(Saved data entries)
(** [CandidateManifest::validate] *)
Definition manifest_validate (m : CandidateManifest) : result unit CandidateManifestError :=
  fail_if (negb (cm_schema_version m =? CANDIDATE_MANIFEST_SCHEMA_VERSION))
    (CUnsupportedSchema (cm_schema_version m)) ;?
  fail_if (cm_attempt_fence m =? 0) CInvalidFence ;?
  write_set_within_grant (cm_granted_scope m) (cm_actual_scope m).

(** ** Canonical hashing *)

(** [serde_jcs::to_vec], at one type of serialisable values. *)
Class Jcs (T : Type) : Type := to_jcs : T → result bytes string.
Class JcsLaws (T : Type) `{Jcs T} : Prop :=
  jcs_addressable : ∀ (x : T) b, to_jcs x = Ok b → addressable b.

Definition wire_tag : bytes := as_bytes "bullet-wire.v1" ++ [x00].

(** [hash_frame], on the bytes fed to the hasher so far. *)
Definition hash_frame (hasher b : bytes) : bytes := hasher ++ u64_le_bytes (blen b) ++ b.

(** The bytes [hash_canonical] feeds to the hasher. *)
Definition canonical_preimage (domain : string) (canonical : bytes) : bytes :=
  hash_frame (hash_frame wire_tag (as_bytes domain)) canonical.

Definition hash_canonical `{Blake3} {T} `{Jcs T} (domain : string) (value : T)
    : result Digest CandidateManifestError :=
  let? canonical := map_err CCanonicalJson (to_jcs value) in
  Ok (blake3_hash (canonical_preimage domain canonical)).

Record Candidate : Type := {
  cand_id : CandidateId;
  cand_content_id : ContentId;
  cand_manifest : CandidateManifest;
  cand_prepared_at : string
}.

Section Identity.
Context `{Blake3, HexCrate, !Jcs CandidateManifest, !Jcs CandidateContentManifest}.

Definition content_of (m : CandidateManifest) : CandidateContentManifest := {|
  cc_repository_id := cm_repository_id m;
  cc_base_commit := cm_base_commit m;
  cc_head_commit := cm_head_commit m;
  cc_tree_oid := cm_tree_oid m;
  cc_patch_digest := cm_patch_digest m
|}.

(** [CandidateManifest::content_id] *)
Definition content_id (m : CandidateManifest) : result ContentId CandidateManifestError :=
  res_map (from_digest "cnt") (hash_canonical "candidate.content" (content_of m)).

(** [CandidateManifest::candidate_id] *)
Definition candidate_id (m : CandidateManifest) : result CandidateId CandidateManifestError :=
  manifest_validate m ;?
  res_map (from_digest "can") (hash_canonical "candidate.provenance" m).

(** [Candidate::from_manifest] *)
Definition from_manifest (m : CandidateManifest) (prepared_at : string)
    : result Candidate CandidateManifestError :=
  let? cid := content_id m in
  let? id := candidate_id m in
  Ok {| cand_id := id; cand_content_id := cid; cand_manifest := m;
        cand_prepared_at := prepared_at |}.

(** [Candidate::validate_identity] *)
Definition validate_identity (c : Candidate) : result unit CandidateManifestError :=
  let? id := candidate_id (cand_manifest c) in
  fail_if (negb (bool_decide (cand_id c = id))) CCandidateIdMismatch ;?
  let? cid := content_id (cand_manifest c) in
  fail_if (negb (bool_decide (cand_content_id c = cid))) CContentIdMismatch.
End Identity.

(** ** Specification *)

(** [path] is the granted path or lies below it. *)
Definition within (grant path : string) : Prop :=
  path = grant ∨ ∃ rest, path = grant +:+ "/" +:+ rest.

Record manifest_valid (m : CandidateManifest) : Prop := {
  mv_schema : cm_schema_version m = 1;
  mv_fence : cm_attempt_fence m ≠ 0;
  mv_scope : ∀ path, path ∈ cm_actual_scope m →
    ∃ grant, grant ∈ cm_granted_scope m ∧ within (path_str grant) (path_str path)
}.

(** ** Lemmas *)

Lemma path_is_within_spec grant path : path_is_within grant path = true ↔ within grant path.
Proof.
  unfold path_is_within, within. rewrite orb_true_iff, String.eqb_eq.
  change (match strip_prefix grant path with
          | Some remainder => starts_with "/" remainder | None => false end)
    with (contains_path grant path).
  by rewrite contains_path_spec.
Qed.

Lemma within_trans a b c : within a b → within b c → within a c.
Proof.
  intros [->|[r ->]] [->|[s ->]]; unfold within; eauto.
  right. exists (r +:+ "/" +:+ s). by rewrite !string_app_assoc.
Qed.

Lemma write_set_within_grant_Ok granted actual :
  write_set_within_grant granted actual = Ok tt ↔
  ∀ path, path ∈ actual →
    ∃ grant, grant ∈ granted ∧ within (path_str grant) (path_str path).
Proof.
  unfold write_set_within_grant. rewrite try_for_Ok, Forall_forall.
  apply forall_proper; intros path. apply imp_iff_compat_l.
  rewrite fail_if_Ok, negb_false_iff, existsb_exists.
  apply exist_proper; intros grant. by rewrite list_elem_of_In, path_is_within_spec.
Qed.

Lemma manifest_validate_Ok m : manifest_validate m = Ok tt ↔ manifest_valid m.
Proof.
  unfold manifest_validate. split.
  - intros Hok. res_inv. bools. constructor; [done..|].
    by apply write_set_within_grant_Ok.
  - intros [Hs Hf Hw%write_set_within_grant_Ok]. rewrite Hs, Hw. simpl.
    by apply N.eqb_neq in Hf as ->.
Qed.

Lemma canonical_preimage_inj d e b c :
  addressable (as_bytes d) → addressable (as_bytes e) → addressable b → addressable c →
  canonical_preimage d b = canonical_preimage e c → d = e ∧ b = c.
Proof.
  intros Hd He Hb Hc Heq. unfold canonical_preimage, hash_frame in Heq.
  rewrite <- !app_assoc in Heq. apply app_inv_head in Heq.
  apply frame_inj in Heq as [->%as_bytes_inj Heq]; [|done..]. split; [done|].
  by eapply (frame_inj b c [] []); rewrite ?app_nil_r.
Qed.

Lemma candidate_id_Ok `{Blake3, HexCrate, Jcs CandidateManifest} m i :
  candidate_id m = Ok i ↔
  manifest_valid m ∧ ∃ h, hash_canonical "candidate.provenance" m = Ok h ∧ i = from_digest "can" h.
Proof.
  unfold candidate_id. rewrite res_bind_Ok. split.
  - intros ([] & Hv%manifest_validate_Ok & Hh%res_map_Ok). done.
  - intros [Hv%manifest_validate_Ok Hh]. exists tt. by rewrite res_map_Ok.
Qed.

(** Two values, of possibly different types, with one canonical digest. *)
Lemma hash_canonical_binds `{Blake3} {T U} `{JcsLaws T, JcsLaws U} d e (x : T) (y : U) h :
  addressable (as_bytes d) → addressable (as_bytes e) →
  hash_canonical d x = Ok h → hash_canonical e y = Ok h →
  ∃ b c, to_jcs x = Ok b ∧ to_jcs y = Ok c ∧
    ((d = e ∧ b = c) ∨
     collides blake3_hash (canonical_preimage d b) (canonical_preimage e c)).
Proof.
  intros Hd He Hx Hy. unfold hash_canonical in *. res_inv.
  exists r0, r. split; [done|]. split; [done|].
  destruct (decide (canonical_preimage d r0 = canonical_preimage e r)) as [Heq|Hne].
  - left. apply canonical_preimage_inj in Heq; [done..| |];
      [by apply (jcs_addressable x)|by apply (jcs_addressable y)].
  - right. by split.
Qed.

(** ** Properties *)

(** A Candidate manifest validates exactly when its schema is 1, its fence
    is nonzero and every path actually written is a granted path or lies
    strictly below one, at a component boundary. *)
Theorem manifest_validate_exact m : manifest_validate m = Ok tt ↔ manifest_valid m.
Proof. apply manifest_validate_Ok. Qed.

(** The write-set check composes: a write set within a grant that is itself
    within a wider grant is within the wider grant. *)
Theorem write_set_grant_trans outer granted actual :
  write_set_within_grant outer granted = Ok tt →
  write_set_within_grant granted actual = Ok tt →
  write_set_within_grant outer actual = Ok tt.
Proof.
  rewrite !write_set_within_grant_Ok. intros Ho Hg path Hp.
  destruct (Hg path Hp) as (g & Hgin & Hw). destruct (Ho g Hgin) as (o & ? & ?).
  exists o. split; [done|]. by eapply within_trans.
Qed.

Example write_set_grant_trans_witness :
  write_set_within_grant [MkRepoPath "src"] [MkRepoPath "src/a.rs"] = Ok tt.
Proof.
  apply (write_set_grant_trans _ [MkRepoPath "src"; MkRepoPath "src/a.rs"]); reflexivity.
Defined.

Section IdentityProps.
Context `{Blake3, HexCrate, !Jcs CandidateManifest, !Jcs CandidateContentManifest}.

(** A stored Candidate passes [validate_identity] exactly when it is the
    Candidate [from_manifest] mints from its own manifest and timestamp, so
    neither address can be substituted. *)
Theorem validate_identity_exact c :
  validate_identity c = Ok tt ↔ from_manifest (cand_manifest c) (cand_prepared_at c) = Ok c.
Proof.
  unfold validate_identity, from_manifest. destruct c as [id cid m t]; simpl. split.
  - intros Hok. res_inv. bools. subst. rewrite Hr1. simpl. by rewrite Hr.
  - intros Hok. apply res_bind_Ok in Hok as (cid' & Hc & Hok).
    apply res_bind_Ok in Hok as (id' & Hi & Hok). injection Hok as -> ->.
    rewrite Hi, Hc. simpl. by rewrite !bool_decide_eq_true_2.
Qed.
End IdentityProps.

(** A Candidate identity binds the whole manifest: two manifests with one
    Candidate id have the same canonical encoding, unless the two exact
    domain-separated preimages collide under BLAKE3; and a manifest without a
    valid schema, fence and write set has no identity at all. *)
Theorem candidate_id_binds `{Blake3, HexLaws, JcsLaws CandidateManifest} m n i :
  candidate_id m = Ok i → candidate_id n = Ok i →
  manifest_valid m ∧ manifest_valid n ∧
  ∃ b c, to_jcs m = Ok b ∧ to_jcs n = Ok c ∧
    (b = c ∨ collides blake3_hash (canonical_preimage "candidate.provenance" b)
                                 (canonical_preimage "candidate.provenance" c)).
Proof.
  intros (Hvm & h & Hm & ->)%candidate_id_Ok (Hvn & h' & Hn & <-%from_digest_inj)%candidate_id_Ok.
  split; [done|]. split; [done|].
  edestruct (hash_canonical_binds "candidate.provenance" "candidate.provenance" m n)
    as (b & c & Hb & Hc & Hbc); [auto with framing..|done|done|].
  exists b, c. split; [done|]. split; [done|]. destruct Hbc as [[_ ->]|Hbc]; auto.
Qed.

(** ** Witness instances *)
Module CandidateReference.
Import Reference.

Definition encode_manifest (m : CandidateManifest) : bytes :=
  u64_le_bytes (cm_attempt_fence m) ++ as_bytes (oid_str (cm_head_commit m)).

(** An encoder that refuses what does not fit; good enough to evaluate. *)
#[export] Instance jcs_manifest : Jcs CandidateManifest := λ m,
  if decide (addressable (encode_manifest m)) then Ok (encode_manifest m) else Err "too large".
#[export] Instance jcs_manifest_laws : JcsLaws CandidateManifest.
Proof. intros m b. unfold to_jcs, jcs_manifest. case_decide; [by intros [= <-]|done]. Qed.

#[export] Instance jcs_content : Jcs CandidateContentManifest := λ c,
  let b := digest_bytes (cc_patch_digest c) in
  if decide (addressable b) then Ok b else Err "too large".

Definition zero_digest : Digest := checksum_digest [].

Definition sample : CandidateManifest := {|
  cm_schema_version := 1;
  cm_repository_id := from_seed "rep" "r";
  cm_change_id := from_seed "chg" "c";
  cm_producing_attempt_id := from_seed "atm" "a";
  cm_attempt_fence := 3;
  cm_work_package_id := from_seed "wpk" "w";
  cm_variant_id := from_seed "var" "v";
  cm_plan_revision_id := from_seed "pln" "p";
  cm_graph_revision_id := from_seed "grf" "g";
  cm_base_checkpoint_id := from_seed "ckp" "k";
  cm_base_commit := MkGitOid "sha1:base";
  cm_head_commit := MkGitOid "sha1:head";
  cm_tree_oid := MkGitOid "sha1:tree";
  cm_patch_digest := zero_digest;
  cm_parent_candidate_ids := [];
  cm_granted_scope := [MkRepoPath "src"];
  cm_actual_scope := [MkRepoPath "src/a.rs"];
  cm_context_capsule_id := from_seed "cnt" "1";
  cm_configuration_snapshot_id := from_seed "cnt" "2";
  cm_policy_snapshot_id := from_seed "cnt" "3";
  cm_routing_snapshot_id := from_seed "cnt" "4";
  cm_environment_digest := zero_digest;
  cm_toolchain_digest := zero_digest
|}.

Definition sample_id : CandidateId :=
  from_digest "can" (blake3_hash (canonical_preimage "candidate.provenance" (encode_manifest sample))).

Lemma sample_has_id : candidate_id sample = Ok sample_id.
Proof. reflexivity. Qed.

Example candidate_id_binds_witness : manifest_valid sample.
Proof. exact (proj1 (candidate_id_binds sample sample sample_id sample_has_id sample_has_id)). Defined.
End CandidateReference.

Problem details: An exact copy of the lines above, from the one containing "apply forall_proper; intros" down to the one containing "apply frame_inj in" and including both, is the whole answer; retype it and nothing else.

Solution for this problem:
  apply forall_proper; intros path. apply imp_iff_compat_l.
  rewrite fail_if_Ok, negb_false_iff, existsb_exists.
  apply exist_proper; intros grant. by rewrite list_elem_of_In, path_is_within_spec.
Qed.

Lemma manifest_validate_Ok m : manifest_validate m = Ok tt ↔ manifest_valid m.
Proof.
  unfold manifest_validate. split.
  - intros Hok. res_inv. bools. constructor; [done..|].
    by apply write_set_within_grant_Ok.
  - intros [Hs Hf Hw%write_set_within_grant_Ok]. rewrite Hs, Hw. simpl.
    by apply N.eqb_neq in Hf as ->.
Qed.

Lemma canonical_preimage_inj d e b c :
  addressable (as_bytes d) → addressable (as_bytes e) → addressable b → addressable c →
  canonical_preimage d b = canonical_preimage e c → d = e ∧ b = c.
Proof.
  intros Hd He Hb Hc Heq. unfold canonical_preimage, hash_frame in Heq.
  rewrite <- !app_assoc in Heq. apply app_inv_head in Heq.
  apply frame_inj in Heq as [->%as_bytes_inj Heq]; [|done..]. split; [done|].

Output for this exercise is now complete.